(Data for this exercise Opens)
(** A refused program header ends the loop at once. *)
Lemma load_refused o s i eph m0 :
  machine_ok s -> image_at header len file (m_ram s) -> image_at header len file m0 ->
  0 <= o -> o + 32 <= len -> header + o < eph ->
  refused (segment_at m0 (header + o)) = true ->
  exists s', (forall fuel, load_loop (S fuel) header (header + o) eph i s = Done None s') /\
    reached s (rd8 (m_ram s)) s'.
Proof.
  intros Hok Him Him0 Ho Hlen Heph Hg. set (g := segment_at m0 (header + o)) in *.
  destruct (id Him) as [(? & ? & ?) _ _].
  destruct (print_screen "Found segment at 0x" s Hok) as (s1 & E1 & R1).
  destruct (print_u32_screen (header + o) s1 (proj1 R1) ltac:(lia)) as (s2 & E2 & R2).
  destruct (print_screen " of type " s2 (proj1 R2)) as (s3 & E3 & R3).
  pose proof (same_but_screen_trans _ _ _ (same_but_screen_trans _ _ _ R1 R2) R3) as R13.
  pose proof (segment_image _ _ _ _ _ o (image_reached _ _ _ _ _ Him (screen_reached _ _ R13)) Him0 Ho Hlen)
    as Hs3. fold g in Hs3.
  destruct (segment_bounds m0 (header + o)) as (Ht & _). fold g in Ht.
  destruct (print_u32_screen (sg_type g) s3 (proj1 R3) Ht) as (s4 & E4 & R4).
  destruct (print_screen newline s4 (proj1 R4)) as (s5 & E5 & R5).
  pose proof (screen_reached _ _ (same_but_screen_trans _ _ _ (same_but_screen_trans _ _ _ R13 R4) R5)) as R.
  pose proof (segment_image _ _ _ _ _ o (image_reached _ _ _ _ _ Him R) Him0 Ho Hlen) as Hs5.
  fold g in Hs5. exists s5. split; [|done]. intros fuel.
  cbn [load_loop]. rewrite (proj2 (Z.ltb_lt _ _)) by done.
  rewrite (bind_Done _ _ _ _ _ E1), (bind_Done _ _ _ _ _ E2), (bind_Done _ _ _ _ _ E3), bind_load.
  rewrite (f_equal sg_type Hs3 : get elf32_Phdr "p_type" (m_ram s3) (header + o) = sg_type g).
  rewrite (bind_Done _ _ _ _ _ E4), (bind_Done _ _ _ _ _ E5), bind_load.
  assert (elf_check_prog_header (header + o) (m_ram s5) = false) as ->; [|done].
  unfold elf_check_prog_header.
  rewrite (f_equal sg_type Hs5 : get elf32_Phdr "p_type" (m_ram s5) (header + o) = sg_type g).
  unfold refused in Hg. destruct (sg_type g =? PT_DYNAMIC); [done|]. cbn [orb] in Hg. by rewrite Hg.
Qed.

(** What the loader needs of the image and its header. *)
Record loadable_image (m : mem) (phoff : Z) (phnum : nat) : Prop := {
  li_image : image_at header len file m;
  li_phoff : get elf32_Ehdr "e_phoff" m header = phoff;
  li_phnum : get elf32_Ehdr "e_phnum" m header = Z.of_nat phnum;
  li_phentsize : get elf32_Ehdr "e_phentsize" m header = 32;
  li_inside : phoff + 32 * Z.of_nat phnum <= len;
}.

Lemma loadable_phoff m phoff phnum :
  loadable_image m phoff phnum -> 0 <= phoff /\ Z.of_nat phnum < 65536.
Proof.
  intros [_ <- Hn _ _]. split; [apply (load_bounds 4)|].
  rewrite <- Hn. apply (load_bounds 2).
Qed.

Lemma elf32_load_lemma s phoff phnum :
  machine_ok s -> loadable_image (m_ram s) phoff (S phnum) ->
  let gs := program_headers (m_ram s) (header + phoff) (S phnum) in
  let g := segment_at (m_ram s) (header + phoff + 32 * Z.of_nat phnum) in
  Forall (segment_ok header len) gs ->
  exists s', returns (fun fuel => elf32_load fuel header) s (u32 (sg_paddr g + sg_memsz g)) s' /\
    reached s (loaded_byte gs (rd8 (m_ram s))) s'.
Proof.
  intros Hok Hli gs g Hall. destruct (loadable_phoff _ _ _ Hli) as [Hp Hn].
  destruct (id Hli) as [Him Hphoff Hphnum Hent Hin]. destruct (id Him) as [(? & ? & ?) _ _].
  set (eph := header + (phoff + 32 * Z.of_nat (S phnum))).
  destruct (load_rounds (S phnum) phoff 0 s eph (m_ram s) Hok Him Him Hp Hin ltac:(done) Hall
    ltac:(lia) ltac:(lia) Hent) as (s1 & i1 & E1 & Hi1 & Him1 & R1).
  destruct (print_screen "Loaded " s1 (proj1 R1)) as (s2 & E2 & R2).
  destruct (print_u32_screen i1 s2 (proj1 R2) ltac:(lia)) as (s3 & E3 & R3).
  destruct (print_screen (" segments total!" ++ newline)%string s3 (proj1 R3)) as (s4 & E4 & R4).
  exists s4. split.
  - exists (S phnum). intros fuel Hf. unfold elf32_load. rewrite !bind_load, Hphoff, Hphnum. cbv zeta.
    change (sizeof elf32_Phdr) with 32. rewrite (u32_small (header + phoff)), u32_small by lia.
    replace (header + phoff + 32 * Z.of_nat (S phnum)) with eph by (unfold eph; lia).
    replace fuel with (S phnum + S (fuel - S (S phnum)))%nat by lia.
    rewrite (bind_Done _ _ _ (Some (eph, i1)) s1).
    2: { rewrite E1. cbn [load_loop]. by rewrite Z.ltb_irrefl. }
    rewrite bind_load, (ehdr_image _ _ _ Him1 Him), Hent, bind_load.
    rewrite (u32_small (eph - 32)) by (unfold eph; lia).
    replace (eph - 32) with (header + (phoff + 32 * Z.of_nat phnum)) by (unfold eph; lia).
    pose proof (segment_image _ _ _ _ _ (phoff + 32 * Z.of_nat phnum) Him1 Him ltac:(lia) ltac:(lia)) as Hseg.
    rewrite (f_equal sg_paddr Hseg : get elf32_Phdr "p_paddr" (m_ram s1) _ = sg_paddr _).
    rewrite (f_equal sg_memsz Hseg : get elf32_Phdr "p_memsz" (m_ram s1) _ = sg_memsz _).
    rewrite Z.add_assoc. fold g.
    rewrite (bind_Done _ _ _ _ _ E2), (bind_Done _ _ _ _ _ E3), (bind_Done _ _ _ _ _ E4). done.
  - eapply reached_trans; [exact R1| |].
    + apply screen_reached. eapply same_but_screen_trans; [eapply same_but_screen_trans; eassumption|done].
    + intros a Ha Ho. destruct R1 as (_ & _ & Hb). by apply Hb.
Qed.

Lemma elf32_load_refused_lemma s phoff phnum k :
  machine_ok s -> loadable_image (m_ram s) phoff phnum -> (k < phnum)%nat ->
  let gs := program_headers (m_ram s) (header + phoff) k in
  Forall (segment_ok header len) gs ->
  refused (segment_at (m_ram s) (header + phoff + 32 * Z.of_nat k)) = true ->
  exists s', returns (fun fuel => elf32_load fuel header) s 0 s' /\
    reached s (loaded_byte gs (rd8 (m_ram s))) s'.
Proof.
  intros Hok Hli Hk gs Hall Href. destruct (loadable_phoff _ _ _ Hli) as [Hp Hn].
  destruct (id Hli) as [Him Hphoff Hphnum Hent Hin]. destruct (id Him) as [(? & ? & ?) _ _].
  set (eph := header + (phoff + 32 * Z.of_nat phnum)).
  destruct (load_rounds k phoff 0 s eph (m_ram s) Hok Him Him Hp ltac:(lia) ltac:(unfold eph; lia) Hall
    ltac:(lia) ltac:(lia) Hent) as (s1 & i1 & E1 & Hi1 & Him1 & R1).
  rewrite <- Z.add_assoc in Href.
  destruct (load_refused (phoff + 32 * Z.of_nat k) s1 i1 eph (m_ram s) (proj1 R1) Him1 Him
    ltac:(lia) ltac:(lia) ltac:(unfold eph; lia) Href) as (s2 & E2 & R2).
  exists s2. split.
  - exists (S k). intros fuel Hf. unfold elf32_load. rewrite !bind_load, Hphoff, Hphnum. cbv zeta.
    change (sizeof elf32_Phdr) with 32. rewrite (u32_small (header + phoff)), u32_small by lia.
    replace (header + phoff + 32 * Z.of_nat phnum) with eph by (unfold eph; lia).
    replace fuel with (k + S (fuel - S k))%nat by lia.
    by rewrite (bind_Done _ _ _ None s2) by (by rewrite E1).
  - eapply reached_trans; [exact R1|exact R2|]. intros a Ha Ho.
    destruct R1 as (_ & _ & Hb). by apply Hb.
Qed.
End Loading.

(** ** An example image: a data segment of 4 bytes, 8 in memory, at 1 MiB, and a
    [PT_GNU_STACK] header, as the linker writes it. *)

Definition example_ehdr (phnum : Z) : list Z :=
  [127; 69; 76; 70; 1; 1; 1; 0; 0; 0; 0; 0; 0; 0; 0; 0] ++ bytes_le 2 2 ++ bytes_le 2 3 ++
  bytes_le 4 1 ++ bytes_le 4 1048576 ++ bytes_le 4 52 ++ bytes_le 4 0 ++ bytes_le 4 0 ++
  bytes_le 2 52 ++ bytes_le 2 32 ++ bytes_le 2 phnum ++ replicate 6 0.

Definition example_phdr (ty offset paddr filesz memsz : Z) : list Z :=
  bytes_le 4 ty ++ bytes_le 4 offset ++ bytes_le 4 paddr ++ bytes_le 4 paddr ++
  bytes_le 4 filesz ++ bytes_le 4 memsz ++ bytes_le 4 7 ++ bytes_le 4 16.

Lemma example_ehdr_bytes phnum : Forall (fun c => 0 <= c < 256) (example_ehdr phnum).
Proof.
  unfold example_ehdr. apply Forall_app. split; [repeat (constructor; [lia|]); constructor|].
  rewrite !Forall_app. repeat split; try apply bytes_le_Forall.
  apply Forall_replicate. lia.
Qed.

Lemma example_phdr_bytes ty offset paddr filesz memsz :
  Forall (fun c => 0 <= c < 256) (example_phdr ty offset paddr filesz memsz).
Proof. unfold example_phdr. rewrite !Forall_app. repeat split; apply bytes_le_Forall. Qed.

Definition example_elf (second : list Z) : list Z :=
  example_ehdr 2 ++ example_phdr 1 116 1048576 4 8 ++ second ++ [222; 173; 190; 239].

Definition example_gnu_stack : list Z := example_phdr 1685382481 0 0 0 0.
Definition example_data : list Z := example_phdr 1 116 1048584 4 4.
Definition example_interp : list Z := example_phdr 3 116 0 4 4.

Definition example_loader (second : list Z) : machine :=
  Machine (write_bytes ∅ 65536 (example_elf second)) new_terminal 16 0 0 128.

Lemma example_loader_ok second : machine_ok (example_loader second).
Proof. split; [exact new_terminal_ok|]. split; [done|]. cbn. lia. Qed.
(Data for this exercise Closes)
## Problem requirements
Of the lines in the data, report each one containing the string "zeta".

## Exercise solution
  - exists (S phnum). intros fuel Hf. unfold elf32_load. rewrite !bind_load, Hphoff, Hphnum. cbv zeta.
  - exists (S k). intros fuel Hf. unfold elf32_load. rewrite !bind_load, Hphoff, Hphnum. cbv zeta.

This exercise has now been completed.